Regenerative Properties of Central Monoamine Neurons: Studies in the Adult Rat Using Cerebral Iris Implants as Targets

Axonal growth is now commonly recognized as one of the basic mechanisms underlying neuronal plasticity and reorganization in the adult mammalian CNS, not least in response to traumatic lesions. The monoaminergic neurons-cate- cholamine (CA)1-containing and indolamine (IA)-containing ones-in the adult rat brain have previously been shown to possess a high capacity for axonal growth and sprouting, both from their proximal axon stumps after axonal transection (Katzman et al. , 1971; Bjorklund et al. , 1971 c) and from their intact axons after partial denervations of different terminal regions (Moore et al. , 1971; Stenevi et al. , 1972).
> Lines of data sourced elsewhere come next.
(** Groups are independent: an edit changes the entries, in the three options, of
    the names it takes from a group or gives to one, and of no other name. *)
Theorem other_groups_untouched texts0 c0 t texts e t' texts' m m' k :
  (0 <= c0)%Z -> reached texts0 c0 t texts -> event_prints e -> step e t = Some (t', texts') ->
  parse_texts (serializeGroupPricingRows (rows t)) = Some m -> parse_texts texts' = Some m' -> k ∉ touched e t -> k <> [] ->
  obj_get k (ratioMap m) = obj_get k (ratioMap m') /\ obj_get k (usableMap m) = obj_get k (usableMap m') /\
  obj_get k (topupMap m) = obj_get k (topupMap m').
Proof.
  intros Hc Hr He Hs Hm Hm' Ht Hk. pose proof (table_reached_ok _ _ _ _ Hc Hr) as Ho. destruct (table_step_ok e t texts He Ho) as (t2 & E & Er & Ho2).
  rewrite E in Hs. injection Hs as <- <-. destruct Ho as (_ & _ & _ & Hp), Ho2 as (_ & _ & _ & Hp2).
  unfold serializeGroupPricingRows in Hm, Hm'. rewrite parse_printed_texts in Hm, Hm' by (by apply serialize_sound).
  injection Hm as <-. injection Hm' as <-. apply (entries_of_rows k _ _ (rows t) (rows t2)); [by apply serialize_entries..|].
  by rewrite Er, rows_of_handle.
Qed.

(** *** A new group *)

Lemma free_index_spec fuel ex i :
  (i <= free_index fuel ex i)%Z /\ (forall j, (i <= j < free_index fuel ex i)%Z -> numbered j ∈ ex) /\
  (numbered (free_index fuel ex i) ∉ ex \/ free_index fuel ex i = (i + Z.of_nat fuel)%Z).
Proof.
  revert i. induction fuel as [|fuel IH]; intros i; cbn [free_index]; [split; [lia|split; [lia|right; lia]]|].
  destruct (has (numbered i) ex) eqn:E.
  - apply has_spec in E. destruct (IH (i + 1)%Z) as (H1 & H2 & H3). split; [lia|]. split.
    + intros j Hj. destruct (decide (j = i)) as [->|]; [done|]. apply H2. lia.
    + destruct H3 as [H3|H3]; [by left|right; lia].
  - apply has_spec_false in E. split; [lia|]. split; [lia|by left].
Qed.
Lemma numbered_inj i j : (0 <= i)%Z -> (0 <= j)%Z -> numbered i = numbered j -> i = j.
Proof. intros Hi Hj E. unfold numbered in E. apply (app_inv_head ("group_" : jsstr)) in E. by apply digits_inj. Qed.
Lemma all_numbered_NoDup n : NoDup (map (fun k => numbered (1 + Z.of_nat k)) (seq 0 n)).
Proof.
  apply NoDup_fmap_2_strong; [|apply NoDup_seq]. intros a b _ _ E. apply numbered_inj in E; lia.
Qed.
(** The loop ends at the first free index within the fuel it is given. *)
Lemma free_index_free ex : numbered (free_index (S (length ex)) ex 1) ∉ ex.
Proof.
  destruct (free_index_spec (S (length ex)) ex 1) as (_ & H & [H'|E]); [done|]. exfalso. rewrite E in H.
  assert (Hs : map (fun k => numbered (1 + Z.of_nat k)) (seq 0 (S (length ex))) ⊆+ ex).
  { apply NoDup_submseteq; [apply all_numbered_NoDup|]. intros x Hx. apply elem_of_map in Hx as (k & -> & Hk).
    apply elem_of_seq in Hk. apply H. lia. }
  apply submseteq_length in Hs. rewrite length_map, length_seq in Hs. lia.
Qed.
Lemma numbered_trimmed i : (0 <= i)%Z -> trim (numbered i) = numbered i /\ numbered i <> [].
Proof.
  intros Hi. split; [|done]. apply trim_trimmed. split; [done|]. unfold numbered.
  destruct (last (digits i)) as [c|] eqn:E.
  - rewrite last_app, E. pose proof (digits_are_digits i Hi) as Hd. rewrite Forall_forall in Hd.
    apply last_Some_elem_of in E. specialize (Hd _ E). apply not_true_is_false. intros Hs. unfold is_digit, is_space in *.
    rewrite !orb_true_iff, !andb_true_iff, !N.eqb_eq, !N.leb_le in *. lia.
  - apply last_None in E. by destruct (digits_nonempty i).
Qed.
It seems possible that the monoamine neurons could be representative of a class of neurons in the CNS that retain a high degree of morphological plasticity also in the fully developed animal. This study was therefore undertaken to further characterize the growth properties, and particularly the regenerative capacity, of the central noradrenaline (NA), dopamine (DA) and IA neurons after axonal transection, using transplantations of the iris to various central locations as an experimental model. In previous studies (Bjorklund and Stenevi, 1971; Bjorklund et al. , 1971 c; Stenevi et al. , 1974), the regrowing sprouts from lesioned central NA and DA neurons have been shown to grow in great abundance into transplants of peri- pheral tissue placed in the caudal diencephalon or the spinal cord.